SAN DIEGO – Narrow-spectrum antibiotics yield outcomes that are at least comparable, if not better, than broad-spectrum antibiotics when prescribed to children with appendicitis, according to a retrospective cohort study presented at the annual meeting of the Pediatric Academic Societies.
The study found that in cases of both complicated and uncomplicated appendicitis, rates of hospital readmission were consistently lower for children prescribed narrow-spectrum antibiotics versus broad-spectrum ones.
“Current guidelines recommend what we ended up defining as narrow-spectrum antibiotics, such as cefoxitin, for uncomplicated cases of appendicitis,” said Dr. Matthew P. Kronman of Seattle Children’s Hospital and the study’s lead author. “For the complicated appendicitis cases, the guidelines state that you can either use one of the narrow-spectrum antibiotics, or you can use other agents – such as piperacillin, ticarcillin, ceftazidime, cefepime, or a carbapenem, for example – that we defined as “broad spectrum” because they provide a wider range of protection and have so much activity that patients often don’t need.”
Dr. Kronman and his coinvestigators analyzed the records of 27,306 children aged 3-18 years, admitted to 1 of 23 hospitals for at least 1 day between 2011 and 2013 with appendicitis. The primary outcome was readmission within 30 days for any subsequent abdominal infection or procedure.
Uncomplicated cases accounted for 18.939 of subjects (69.9%), and complicated appendicitis was recorded in the remaining 8.367 (30.1%) of children. Subjects were given broad-spectrum antibiotics in 28.1% of uncomplicated cases and 64.7% of complicated cases.
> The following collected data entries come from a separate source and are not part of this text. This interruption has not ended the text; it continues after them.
(* ===== verification/Flash.v ===== *)
(** * On-chip flash: HAL and driver

    libraries/STM32F1xx_HAL_Driver/Src/stm32f1xx_hal_flash.c and _flash_ex.c (the polling
    functions) and drivers/drv_flash_f1.c, for the STM32F103xE of the board: one bank, 512
    KiB from 0x08000000, pages of 2 KiB.

    The state [flash] is the memory, the registers of the flash controller (FPEC) as far as
    the code uses them, and the handle pFlash.  The controller itself is hardware: the class
    [Fpec] holds its reactions and [FpecSpec] what its programming manual (PM0075) says of
    them: two keys unlock it; a half-word store with PG set programs an erased half-word (or
    programs zero), and otherwise sets PGERR; STRT with PER set erases the page of AR; a
    protected page is left alone and WRPRTERR is set; an operation ends in time. *)
From S2P Require Import Prelude Kernel.
From stdpp Require Import base list.
From Stdlib Require Import ZArith Lia.
#[local] Open Scope Z_scope.

(** ** State *)

Record cr_bits := CR { LOCK : bool; PG : bool; PER : bool; MER : bool }.
Record sr_bits := SR { EOP : bool; PGERR : bool; WRPRTERR : bool }.

Record flash := Flash {
  cell : Z -> Z;          (** the bytes of the memory, by address *)
  cr : cr_bits;           (** FLASH->CR *)
  sr : sr_bits;           (** FLASH->SR without BSY *)
  ar : Z;                 (** FLASH->AR *)
  opterr : bool;          (** FLASH->OBR & FLASH_OBR_OPTERR *)
  busy : nat;             (** how many more reads of SR find BSY set *)
  tick : Z;               (** rt_tick *)
  keys : nat;             (** the keys KEYR has seen *)
  Lock : bool;            (** pFlash.Lock *)
  ErrorCode : Z           (** pFlash.ErrorCode *)
}.

Definition set_cell f s := Flash f (cr s) (sr s) (ar s) (opterr s) (busy s) (tick s) (keys s) (Lock s) (ErrorCode s).
Definition set_cr c s := Flash (cell s) c (sr s) (ar s) (opterr s) (busy s) (tick s) (keys s) (Lock s) (ErrorCode s).
Definition set_sr r s := Flash (cell s) (cr s) r (ar s) (opterr s) (busy s) (tick s) (keys s) (Lock s) (ErrorCode s).
Definition set_ar a s := Flash (cell s) (cr s) (sr s) a (opterr s) (busy s) (tick s) (keys s) (Lock s) (ErrorCode s).
Definition set_opterr b s := Flash (cell s) (cr s) (sr s) (ar s) b (busy s) (tick s) (keys s) (Lock s) (ErrorCode s).
Definition set_busy n t s := Flash (cell s) (cr s) (sr s) (ar s) (opterr s) n t (keys s) (Lock s) (ErrorCode s).
Definition set_keys k s := Flash (cell s) (cr s) (sr s) (ar s) (opterr s) (busy s) (tick s) k (Lock s) (ErrorCode s).
Definition set_Lock b s := Flash (cell s) (cr s) (sr s) (ar s) (opterr s) (busy s) (tick s) (keys s) b (ErrorCode s).
Definition set_ErrorCode e s := Flash (cell s) (cr s) (sr s) (ar s) (opterr s) (busy s) (tick s) (keys s) (Lock s) e.

(** SET_BIT and CLEAR_BIT on the bits of CR. *)
Definition set_LOCK b s := set_cr (CR b (PG (cr s)) (PER (cr s)) (MER (cr s))) s.
Definition set_PG b s := set_cr (CR (LOCK (cr s)) b (PER (cr s)) (MER (cr s))) s.
Definition set_PER b s := set_cr (CR (LOCK (cr s)) (PG (cr s)) b (MER (cr s))) s.
Definition set_MER b s := set_cr (CR (LOCK (cr s)) (PG (cr s)) (PER (cr s)) b) s.

(** ** Constants of the headers *)

Inductive HAL_StatusTypeDef := HAL_OK | HAL_ERROR | HAL_BUSY | HAL_TIMEOUT.
#[export] Instance HAL_eq_dec : EqDecision HAL_StatusTypeDef.
Proof. solve_decision. Defined.

Definition FLASH_TIMEOUT_VALUE : Z := 50000.
Definition HAL_MAX_DELAY : Z := 0xFFFFFFFF.
Definition FLASH_KEY1 : Z := 0x45670123.
Definition FLASH_KEY2 : Z := 0xCDEF89AB.
Definition HAL_FLASH_ERROR_NONE : Z := 0.
Definition HAL_FLASH_ERROR_PROG : Z := 1.
Definition HAL_FLASH_ERROR_WRP : Z := 2.
Definition HAL_FLASH_ERROR_OPTV : Z := 4.
Definition FLASH_PAGE_SIZE : Z := 0x800.
Definition FLASH_BANK_1 : Z := 1.

Definition STM32_FLASH_START_ADRESS : Z := 0x08000000.
Definition STM32_FLASH_SIZE : Z := 512 * 1024.
Definition STM32_FLASH_END_ADDRESS : Z := STM32_FLASH_START_ADRESS + STM32_FLASH_SIZE.

Inductive TypeProgram := FLASH_TYPEPROGRAM_HALFWORD | FLASH_TYPEPROGRAM_WORD | FLASH_TYPEPROGRAM_DOUBLEWORD.
Inductive TypeErase := FLASH_TYPEERASE_PAGES | FLASH_TYPEERASE_MASSERASE.
Record FLASH_EraseInitTypeDef := EraseInit {
  ei_TypeErase : TypeErase; ei_Banks : Z; ei_PageAddress : Z; ei_NbPages : Z }.

(** HAL_GetTick of drivers/drv_common.c on the tick of the kernel, with RT_TICK_PER_SECOND = 1000. *)
Definition HAL_GetTick (rt_tick : Z) : Z := u32 (rt_tick * 1000) / 1000.

(** ** The controller *)

(** The reactions of the hardware to a write of KEYR, to a half-word store into the memory
    and to setting STRT; [fpec_lapse] is the number of ticks between two reads of BSY. *)
Class Fpec := {
  fpec_lapse : Z;
  fpec_protected : Z -> bool;
  fpec_key : Z -> flash -> flash;
  fpec_halfword : Z -> Z -> flash -> flash;
  fpec_start : flash -> flash
}.

Definition put16 (a d : Z) (f : Z -> Z) : Z -> Z := fun x =>
  if bool_decide (x = a) then d mod 256 else if bool_decide (x = a + 1) then d / 256 else f x.
Definition page_of (a : Z) : Z := FLASH_PAGE_SIZE * (a / FLASH_PAGE_SIZE).
Definition erase_page (p : Z) (f : Z -> Z) : Z -> Z := fun x =>
  if bool_decide (p <= x < p + FLASH_PAGE_SIZE) then 0xFF else f x.

(** How an operation ends: BSY is seen [n] more times, then the flags tell the outcome. *)
Definition op_done (f : (Z -> Z) -> Z -> Z) (n : nat) (s : flash) : flash :=
  set_busy n (tick s) (set_sr (SR true (PGERR (sr s)) (WRPRTERR (sr s))) (set_cell (f (cell s)) s)).
Definition op_pgerr (n : nat) (s : flash) : flash :=
  set_busy n (tick s) (set_sr (SR (EOP (sr s)) true (WRPRTERR (sr s))) s).
Definition op_wrperr (n : nat) (s : flash) : flash :=
  set_busy n (tick s) (set_sr (SR (EOP (sr s)) (PGERR (sr s)) true) s).

Definition in_flash (a : Z) : Prop := STM32_FLASH_START_ADRESS <= a < STM32_FLASH_END_ADDRESS.
Definition blank16 (a : Z) (s : flash) : Prop := cell s a = 0xFF /\ cell s (a + 1) = 0xFF.
#[export] Instance blank16_dec a s : Decision (blank16 a s).
Proof. unfold blank16. apply _. Defined.

(** The longest times of the data sheet in ticks of a millisecond, rounded up: 70 microseconds
    for a half-word, 40 milliseconds for a page. *)
Definition PROG_TIME : Z := 1.
Definition ERASE_TIME : Z := 40.
Definition WORD_TIME : Z := 2 * PROG_TIME.

Class FpecSpec `{!Fpec} : Prop := {
  lapse_pos : 0 <= fpec_lapse;
  keys_unlock s : LOCK (cr s) = true -> exists k,
    fpec_key FLASH_KEY2 (fpec_key FLASH_KEY1 s) = set_keys k (set_LOCK false s);
  protected_page a b : page_of a = page_of b -> fpec_protected a = fpec_protected b;
  halfword_reaction a d s :
    LOCK (cr s) = false -> PG (cr s) = true -> busy s = 0%nat ->
    in_flash a -> a mod 2 = 0 -> 0 <= d < 2 ^ 16 ->
    exists n, Z.of_nat n * fpec_lapse <= PROG_TIME /\
      fpec_halfword a d s =
      if fpec_protected a then op_wrperr n s
      else if decide (blank16 a s \/ d = 0) then op_done (put16 a d) n s
      else op_pgerr n s;
  start_reaction s :
    LOCK (cr s) = false -> PER (cr s) = true -> MER (cr s) = false -> busy s = 0%nat -> in_flash (ar s) ->
    exists n, Z.of_nat n * fpec_lapse <= ERASE_TIME /\
      fpec_start s =
      if fpec_protected (ar s) then op_wrperr n s
      else op_done (erase_page (page_of (ar s))) n s
}.

Section HAL.
Context `{!Fpec}.

(** ** stm32f1xx_hal_flash.c *)

Definition HAL_FLASH_Unlock : M flash HAL_StatusTypeDef :=
  locked ← gets (fun s => LOCK (cr s));
  if (locked : bool) then
    modify (fpec_key FLASH_KEY1);; modify (fpec_key FLASH_KEY2);;
    still ← gets (fun s => LOCK (cr s));
    mret (if (still : bool) then HAL_ERROR else HAL_OK)
  else mret HAL_OK.

Definition HAL_FLASH_Lock : M flash HAL_StatusTypeDef :=
  modify (set_LOCK true);; mret HAL_OK.

(** FLASH_SetErrorCode; the flags to clear are written back to SR at the end. *)
Definition FLASH_SetErrorCode : M flash unit :=
  wrp ← gets (fun s => WRPRTERR (sr s));
  (if (wrp : bool) then modify (fun s => set_ErrorCode (Z.lor (ErrorCode s) HAL_FLASH_ERROR_WRP) s) else mret tt);;
  prog ← gets (fun s => PGERR (sr s));
  (if (prog : bool) then modify (fun s => set_ErrorCode (Z.lor (ErrorCode s) HAL_FLASH_ERROR_PROG) s) else mret tt);;
  optv ← gets opterr;
  (if (optv : bool) then
     modify (fun s => set_opterr false (set_ErrorCode (Z.lor (ErrorCode s) HAL_FLASH_ERROR_OPTV) s))
   else mret tt);;
  modify (fun s => set_sr (SR (EOP (sr s)) (PGERR (sr s) && negb prog) (WRPRTERR (sr s) && negb wrp)) s).

(** The loop on BSY: [n] is how often BSY is still set; time passes between two reads.  The
    result says whether the time ran out. *)
Fixpoint wait_busy (n : nat) (Timeout tickstart now : Z) : bool * nat * Z :=
  match n with
  | O => (false, O, now)
  | S n' =>
    let now := u32 (now + fpec_lapse) in
    if bool_decide (Timeout <> HAL_MAX_DELAY) &&
       (bool_decide (Timeout = 0) || bool_decide (u32 (HAL_GetTick now - tickstart) > Timeout))
    then (true, n', now)
    else wait_busy n' Timeout tickstart now
  end.

Definition FLASH_WaitForLastOperation (Timeout : Z) : M flash HAL_StatusTypeDef :=
  tickstart ← gets (fun s => HAL_GetTick (tick s));
  r ← gets (fun s => wait_busy (busy s) Timeout tickstart (tick s));
  modify (set_busy r.1.2 r.2);;
  if (r.1.1 : bool) then mret HAL_TIMEOUT else
  modify (fun s => if EOP (sr s) then set_sr (SR false (PGERR (sr s)) (WRPRTERR (sr s))) s else s);;
  err ← gets (fun s => WRPRTERR (sr s) || opterr s || PGERR (sr s));
  if (err : bool) then FLASH_SetErrorCode;; mret HAL_ERROR
  else mret HAL_OK.

Definition FLASH_Program_HalfWord (Address Data : Z) : M flash unit :=
  modify (set_ErrorCode HAL_FLASH_ERROR_NONE);;
  modify (set_PG true);;
  modify (fpec_halfword Address Data).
Overall, 1.0% of patients with uncomplicated appendicitis (189) and 6.0% (498) of complicated cases were readmitted within 30 days. Of the uncomplicated cases, the readmission rate for patients who got broad-spectrum antibiotics was 1.4%, compared with 0.9% for patients who received narrow-spectrum ones; in cases of complicated appendicitis, 6.8% of subjects given broad-spectrum antibiotics were readmitted within 30 days, compared with 4.4% for patients on narrow-spectrum antibiotics.
Multivariate logistic regression was performed on the study population, with adjustments for demographic factors, as well as illness severity and length of stay. Investigators found that age, sex, and insurance type were not factors in the association between broad-spectrum antibiotic intake and readmission within 30 days. However, increased length of stay, illness severity, and placement of a peripherally inserted central catheter line, which was used exclusively for patients with complicated appendicitis, were associated with the primary outcome.
The association between broad-spectrum agents and higher readmission rates could be a result of confounding by indication, wherein patients are given broad-spectrum drugs by physicians because the patients present as very sick, Dr. Kronman said. However, that alone means that they’re at a higher risk for developing complications and being readmitted shortly after receiving treatment, he added.
“But I think it’s reasonable to conclude that those treated with narrow-spectrum antibiotics didn’t do worse, and if they didn’t do worse, there’s no reason that every kid with appendicitis shouldn’t be treated with narrow-spectrum antibiotics because we know that those treated with broader-spectrum antibiotics are more likely to develop colonization with resistant organisms, and can have other complications due to the spectrum of activity brought on by the antibiotics they were given,” Dr. Kronman said. “So if narrow-spectrum antibiotics are just as good, we should try to get every hospital to use them.”
Dr. Kronman did not report any financial disclosures. The study was supported by the Clinical Research Scholars Program at Seattle Children’s Hospital and by the National Center of Advancing Translational Sciences at the National Institutes of Health.